- [Task objective]: All of the data beneath this instruction is to be transcribed word for word.

- [Excerpted records]:
(** No request matches two of the registered patterns: which handler serves it
    does not depend on the order in which they are registered. *)
Theorem routes_disjoint i j route route' r vs vs' :
  api_routes env host calls srv docker_client systemSnapshot !! i = Some route →
  api_routes env host calls srv docker_client systemSnapshot !! j = Some route' →
  method_matches (rp_Method route) (hq_Method r) = true →
  method_matches (rp_Method route') (hq_Method r) = true →
  match_segments (rp_Pattern route) (hq_Segments r) = Some vs →
  match_segments (rp_Pattern route') (hq_Segments r) = Some vs' → i = j.
Proof.
  intros Hi Hj Hm Hm' Hs Hs'. destruct (decide (i = j)) as [|Hne]; [done|exfalso].
  destruct route_keys_apart as [Hapart Hmethods].
  assert (route_keys !! i = Some (rp_Method route, rp_Pattern route)) as Ki.
  { unfold route_keys. rewrite list_lookup_fmap. by rewrite Hi. }
  assert (route_keys !! j = Some (rp_Method route', rp_Pattern route')) as Kj.
  { unfold route_keys. rewrite list_lookup_fmap. by rewrite Hj. }
  rewrite forallb_forall in Hmethods.
  assert (rp_Method route ≠ "HEAD" ∧ rp_Method route' ≠ "HEAD") as [N1 N2].
  { split; intros E; [pose proof Ki as K|pose proof Kj as K];
      apply list_elem_of_lookup_2, list_elem_of_In, Hmethods in K; rewrite E in K; done. }
  assert (rp_Method route' = rp_Method route) as E.
  { unfold method_matches in Hm, Hm'.
    apply orb_true_iff in Hm as [Hm|Hm], Hm' as [Hm'|Hm']; beq; congruence. }
  rewrite E in Kj.
  destruct (all_apart_lookup _ i j _ _ _ Hapart Ki Kj Hne) as [Ht|Ht];
    by eapply told_apart_sound.
Qed.
End route_table.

- [Solution to the problem]:
(** No request matches two of the registered patterns: which handler serves it
    does not depend on the order in which they are registered. *)
Theorem routes_disjoint i j route route' r vs vs' :
  api_routes env host calls srv docker_client systemSnapshot !! i = Some route →
  api_routes env host calls srv docker_client systemSnapshot !! j = Some route' →
  method_matches (rp_Method route) (hq_Method r) = true →
  method_matches (rp_Method route') (hq_Method r) = true →
  match_segments (rp_Pattern route) (hq_Segments r) = Some vs →
  match_segments (rp_Pattern route') (hq_Segments r) = Some vs' → i = j.
Proof.
  intros Hi Hj Hm Hm' Hs Hs'. destruct (decide (i = j)) as [|Hne]; [done|exfalso].
  destruct route_keys_apart as [Hapart Hmethods].
  assert (route_keys !! i = Some (rp_Method route, rp_Pattern route)) as Ki.
  { unfold route_keys. rewrite list_lookup_fmap. by rewrite Hi. }
  assert (route_keys !! j = Some (rp_Method route', rp_Pattern route')) as Kj.
  { unfold route_keys. rewrite list_lookup_fmap. by rewrite Hj. }
  rewrite forallb_forall in Hmethods.
  assert (rp_Method route ≠ "HEAD" ∧ rp_Method route' ≠ "HEAD") as [N1 N2].
  { split; intros E; [pose proof Ki as K|pose proof Kj as K];
      apply list_elem_of_lookup_2, list_elem_of_In, Hmethods in K; rewrite E in K; done. }
  assert (rp_Method route' = rp_Method route) as E.
  { unfold method_matches in Hm, Hm'.
    apply orb_true_iff in Hm as [Hm|Hm], Hm' as [Hm'|Hm']; beq; congruence. }
  rewrite E in Kj.
  destruct (all_apart_lookup _ i j _ _ _ Hapart Ki Kj Hne) as [Ht|Ht];
    by eapply told_apart_sound.
Qed.
End route_table.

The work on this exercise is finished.